Out of the entries that follow, copy each line containing "existing".
======== PROVIDED MATERIAL
(** The daily files selected for a year: those of days of that year whose
    parquet file exists and which are strictly later than the last
    consolidated date (all of them when there is none), each once, in
    ascending order of day. *)
Theorem selected_daily_files (y : Z) (start_date : option Z) (st : Store) :
  StronglySorted Z.lt (get_daily_files_to_process y start_date st) ∧
  ∀ d, d ∈ get_daily_files_to_process y start_date st ↔
       year_of d = y ∧ from_option (λ s, s < d) True start_date
       ∧ ∃ f, daily st !! d = Some (Some f).
Proof.
  split.
  - apply strictly_ascending; [|apply daily_files_NoDup].
    apply Sorted_StronglySorted; [apply _ | apply daily_files_Sorted].
  - intros d. rewrite elem_of_daily_files. destruct start_date as [s|]; simpl.
    + split; intros (Hy & Hs & Hf); split_and!; try done; [by apply Hs | by intros s' [= <-]].
    + split; intros (Hy & Hs & Hf); split_and!; done.
Qed.

(** A run of [process_symbol_year] touches nothing but the yearly file of
    its year: the daily partitions and the yearly files of the other
    years are what they were, whether it saved, found nothing to do or
    failed. *)
Theorem consolidation_touches_one_file `{Polars} (y : Z) (st : Store) :
  daily (process_symbol_year y st).2 = daily st ∧
  delete y (yearly (process_symbol_year y st).2) = delete y (yearly st).
Proof.
  unfold process_symbol_year. destruct (get_daily_files_to_process y _ st); [done|].
  destruct (consolidate_frames y _ st); [|done]. simpl. split; [done|].
  apply delete_insert_eq.
Qed.

(** A run that saved wrote the union of what it read: the rows of the
    existing yearly file and of the selected daily files, after the
    cast, each row once; the count it prints is the number of rows of
    the file. *)
Theorem consolidation_is_a_union `{Polars} (y : Z) (st st' : Store) (n : nat) :
  process_symbol_year y st = (Saved n, st') →
  ∃ fr,
    yearly st' !! y = Some (Table fr) ∧ n = length (rows fr) ∧ NoDup (rows fr) ∧
    ∀ r, r ∈ rows fr ↔
         (∃ f ex, yearly st !! y = Some f ∧ scan_cast (Some f) = Ok ex ∧ r ∈ rows ex)
         ∨ (∃ d df, d ∈ get_daily_files_to_process y
                          (get_last_consolidated_date (yearly st !! y)) st
                    ∧ scan_cast (mjoin (daily st !! d)) = Ok df ∧ r ∈ rows df).
Proof.
  unfold process_symbol_year.
  set (files := get_daily_files_to_process y _ st).
  destruct files as [|d0 files'] eqn:Hfiles; [done|]. rewrite <- Hfiles.
  destruct (consolidate_frames y files st) as [final|] eqn:Hc; [|done].
  intros [= <- <-]. exists final. simpl. rewrite lookup_insert_eq.
  apply consolidate_frames_ok in Hc
    as (dfs & existing & i & HF2 & _ & _ & Hex & _ & Hrows).
  split_and!; [done | done | rewrite Hrows; apply unique_rows_NoDup |].
  intros r. rewrite Hrows, elem_of_final_rows, elem_of_app. split.
  - intros [Hr|Hr].
    + left. destruct (yearly st !! y) as [f|].
      * destruct Hex as (ex & Hscan & _ & ->). by exists f, ex.
      * subst existing. by apply elem_of_nil in Hr.
    + right. apply list_elem_of_join in Hr as (rs & Hr & Hrs).
      apply list_elem_of_fmap in Hrs as (df & -> & Hdf).
      destruct (Forall2_elem_of_r _ _ _ _ HF2 Hdf) as (d & Hd & Hscan).
      by exists d, df.
  - intros [(f & ex & Hy & Hscan & Hr) | (d & df & Hd & Hscan & Hr)].
    + left. rewrite Hy in Hex. destruct Hex as (ex' & Hscan' & _ & ->).
      pose proof (eq_trans (eq_sym Hscan) Hscan') as Heq. inversion Heq. by subst.
    + right. destruct (Forall2_elem_of_l _ _ _ _ HF2 Hd) as (df' & Hdf' & Hscan').
      pose proof (eq_trans (eq_sym Hscan) Hscan') as Heq. inversion Heq; subst df'.
      apply list_elem_of_join. exists (rows df). split; [done|].
      by apply list_elem_of_fmap_2.
Qed.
================
◆ OUTPUT FOR THIS TASK
    existing yearly file and of the selected daily files, after the
    as (dfs & existing & i & HF2 & _ & _ & Hex & _ & Hrows).
      * subst existing. by apply elem_of_nil in Hr.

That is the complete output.